The Lebanese Taekwondo holds its first major landmark towards the Asian Games 2026. Laetitia Aoun obtained her qualification for the twentieth edition of the Games, scheduled in Aichi Prefecture and Nagoya, Japan, from September 19 to October 4. The Lebanese fighter validated her ticket in the category of less than 57 kg after reaching the quarter finals of the Asian Championships held in Ulaanbaatar, Mongolia. In a national sport landscape weakened by the economic crisis, displacement and weak public resources, this qualification confirms the special place Aoun occupies in Lebanese sport.
The announcement was welcomed as a new step in an already dense trajectory. Laetitia Aoun does not arrive at this appointment as an isolated revelation. She took Lebanon to the Olympic Games in Paris 2024, where she reached the semifinals of the women’s under 57 kg tournament before missing the bronze medal. She had also already won a bronze medal at the Asian Games in Jakarta in 2018, in the category of less than 53 kg. His qualification for Aichi-Nagoya 2026 thus extends a continental and Olympic journey built over several seasons, with a rare regularity in Lebanese sport.
Mongolia’s performance was conducted under the supervision of Grand Master Elie Elia, a national coach who accompanied the delegation in the Asian competition. The Lebanese Taekwondo Federation reported that the champion had previously followed a training camp in Turkey to prepare for this continental event. After the qualification, the president of the federation, Dr. Habib Zarifeh, contacted Aoun and his coach to congratulate them on behalf of the administrative committee and the family of the Lebanese Taekwondo. The federation must now draw up a specific preparation plan for the Asian Games.

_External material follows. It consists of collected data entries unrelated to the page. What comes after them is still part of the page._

(** ** Closing down *)

Definition clearQueuesAndWaits : ClientSession -> ClientSession := setWriter idleWriter.
Definition releaseTls (c : ClientSession) : ClientSession := setTlsState TlsDisabled (onSocket (fun k => if ssl then tlsFree k else k) c).
Definition closeSocket : ClientSession -> ClientSession := onSocket sockClose.

(** [close] of a session that does not run. *)
Definition closeStopped (c : ClientSession) : ClientSession :=
  setReady false (clearQueuesAndWaits (closeSocket (releaseTls (stopAllTimers c)))).

(** [close] of a running session, up to the call of [closedCallback_]. *)
Definition closeRunning (c : ClientSession) : ClientSession :=
  let c := onSocket pollRemove (setRunning false c) in
  closeSocket (releaseTls (clearQueuesAndWaits (stopAllTimers (setReady false c)))).

Definition abortStartup (c : ClientSession) : ClientSession :=
  let c := stopAllTimers (setReady false (setRunning false c)) in
  closeSocket (releaseTls (clearQueuesAndWaits (onSocket pollRemove c))).

(** ** The write queue *)

Definition markFlushScheduledLocked (c : ClientSession) : ClientSession * bool :=
  if negb (running_ c) then (c, false)
  else if flushRunning_ (writer c) then (onWriter (setFlushReschedule true) c, false)
  else (onWriter (fun w => setFlushReschedule false (setFlushRunning true w)) c, true).

(** How [drainSendQueue] ends: with the queue written, with a write that would block, by
    closing the session (after the flush or because the peer closed), by reporting a
    failure, or on a session that is not ready. *)
Inductive DrainEnd :=
  | DrainDone
  | DrainBlocked
  | DrainClose (reason : list byte)
  | DrainFail (code : ErrorCode) (message : list byte)
  | DrainNotReady.

(** The queue has been found empty; the flag tells whether to close. *)
Definition drainedLocked (c : ClientSession) : ClientSession * bool :=
  let c := stopWriteTimer c in
  let shouldCloseAfterFlush := closeAfterFlush_ (writer c) in
  (if shouldCloseAfterFlush then onWriter (setCloseAfterFlush false) c else c, shouldCloseAfterFlush).

(** What follows a write: a completed entry leaves the queue. *)
Definition popCompleted (c : ClientSession) : ClientSession * bool :=
  let c := match sendQueue_ (writer c) with
           | p :: ps => if isComplete p then onWriter (setQueue ps) c else c
           | [] => c
           end in
  let '(c, closeNow) := if bool_decide (sendQueue_ (writer c) = []) then drainedLocked c else (armWriteTimer c, false) in
  (refreshInterestLocked c, closeNow).

Fixpoint drainLoop (fuel : nat) (c : ClientSession) : ClientSession * DrainEnd :=
  match fuel with
  | O => (c, DrainBlocked)
  | S fuel =>
      let continue '(c, closeNow) := if closeNow : bool then (c, DrainClose (str "Connection closed")) else drainLoop fuel c in
      if negb (ready_ c) then (c, DrainNotReady)
      else
        match sendQueue_ (writer c) with
        | [] =>
            let '(c, shouldCloseAfterFlush) := drainedLocked (onWriter (setWriteWaitField NoWait) c) in
            (refreshInterestLocked c, if shouldCloseAfterFlush then DrainClose (str "Connection closed") else DrainDone)
        | current :: rest =>
            if isComplete current then continue (popCompleted c)
            else
              let '(c, current, took, result) := writePendingSend current c in
              let c := setWritten (written_ c ++ took) (onWriter (setQueue (current :: rest)) c) in
              match result with
              | IoOk _ => continue (popCompleted (armConnectionTimer (setWriteWait NoWait c)))
              | IoWouldBlock wait => (setWriteWait wait (armWriteTimer c), DrainBlocked)
              | IoClosed => (c, DrainClose (str "Connection closed by peer"))
              | IoError code message => (c, DrainFail code message)
              end
        end
  end.

(** The bytes an entry has still to write, by its counters. *)
Definition pendingBytes (p : PendingSend) : Z :=
  match kind p with BufferKind => zlen (payloadView p) - bufferOffset p | FileKind => remainingFileBytes p end.
Definition queuedBytes (w : Writer) : Z := fold_right (fun p n => pendingBytes p + n) 0 (sendQueue_ w).

(** Rounds that suffice: each writes a byte or drops an entry, and the last finds an empty queue. *)
Definition drainFuel (c : ClientSession) : nat :=
  S (Z.to_nat (queuedBytes (writer c)) + length (sendQueue_ (writer c))).

Definition flushDone : ClientSession -> ClientSession := onWriter (fun w => setFlushReschedule false (setFlushRunning false w)).

(** The part the overloads of [send] and [sendFile] share: entries of the queue, for the bytes [data]. *)
Definition enqueueLocked (entries : list PendingSend) (data : list byte) (c : ClientSession) : ClientSession * bool :=
  let c := setAccepted (accepted_ c ++ data) c in
  markFlushScheduledLocked (refreshInterestLocked (onWriter (fun w => setQueue (sendQueue_ w ++ entries) w) c)).

(** ** TLS *)

Definition failed (code : ErrorCode) (message : list byte) (c : ClientSession) : ClientSession * bool := (setFailure (code, message) c, false).

Definition initializeTls (cfg : SSLConfig) (c : ClientSession) : ClientSession * bool :=
  if negb ssl then failed SSLError withoutSsl c
  else
    let '(k, e) := tlsInit (socket_ c) cfg in
    let c := setSocket k c in
    match e with
    | Some (code, message) => failed code message c
    | None => (onWriter (setHandshakeWaitField NoWait) (setTlsState TlsHandshaking c), true)
    end.

(** [driveTlsHandshake] up to [markReady]: [None] when the handshake is complete, [Some ok] otherwise. *)
Definition handshakeStep (c : ClientSession) : ClientSession * option bool :=
  if negb ssl then ((failed SSLError withoutSsl c).1, Some false)
  else if negb (tlsState_ c =s TlsHandshaking) then (c, Some true)
  else
    let '(k, r) := tlsHandshake (socket_ c) in
    let c := setSocket k c in
    let fail code message := ((failed code message c).1, Some false) in
    match r with
    | SslDone verify =>
        match (if from_option verifyPeer false (sslContext_ c) then verify else None) with
        | Some text => fail SSLCertificateError (formatVerifyFailure text)
        | None => (setHandshakeWait NoWait (setTlsState TlsReady c), None)
        end
    | SslWantRead => (setHandshakeWait WaitRead c, Some true)
    | SslWantWrite => (setHandshakeWait WaitWrite c, Some true)
    | SslZeroReturn => fail SSLHandshakeError (str "TLS handshake aborted by peer")
    | SslFailed details => fail SSLHandshakeError (formatOpenSslFailure (str "TLS handshake failed") details)
    end.

(** ** Starting *)

(** A step of [start] that failed: the failure is kept and the socket closed. *)
Definition startFailed (f : Failure) (c : ClientSession) : ClientSession * bool := (closeSocket (setFailure f c), false).

Definition trySocket (call : Sock -> Sock * option Failure) (k : ClientSession -> ClientSession * bool) (c : ClientSession) : ClientSession * bool :=
  let '(sk, e) := call (socket_ c) in
  let c := setSocket sk c in
  match e with Some f => startFailed f c | None => k c end.

(** A buffer size the system refuses is ignored; the message of the last failure is cleared. *)
Definition tryBuffer (call : Sock -> Sock * bool) (c : ClientSession) : ClientSession :=
  let '(sk, ok) := call (socket_ c) in
  let c := setSocket sk c in
  if ok then c else setFailure ((lastFailure_ c).1, []) c.

Definition registerSocket (c : ClientSession) : ClientSession * bool :=
  let '(sk, added) := pollAdd (socket_ c) in
  let c := setSocket sk c in
  if negb added then startFailed (SocketError, str "Failed to register client socket with poller") c
  else (armConnectionTimer (setRunning true c), true).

Laetitia Aoun returns to the Asian Games route
Laetitia Aoun’s qualifying for the Asian Games 2026 is based on a specific result: his access to the quarterfinals of the Asian Championships in Ulaanbaatar. In a discipline where weight categories, world rankings and continental tables determine the major events, reaching this stage is not a simple step result. This means that the Lebanese woman has crossed the threshold required to integrate the expected athlete quota in Japan. Its competitive weight, less than 57 kg, also corresponds to the category in which it built its recent references.
The place of this qualification is not insignificant. Ulaanbaatar hosts an elevated Asian competition, in a continent where Taekwondo concentrates several major nations of discipline. South Korea, Iran, China, China Taipei, Thailand, Uzbekistan, Kazakhstan, the Philippines and Japan have large reservoirs, structured technical schools and athletes used to world podiums. For a Lebanese fighter, every trick won in this context incurs a high physical, tactical and mental expense.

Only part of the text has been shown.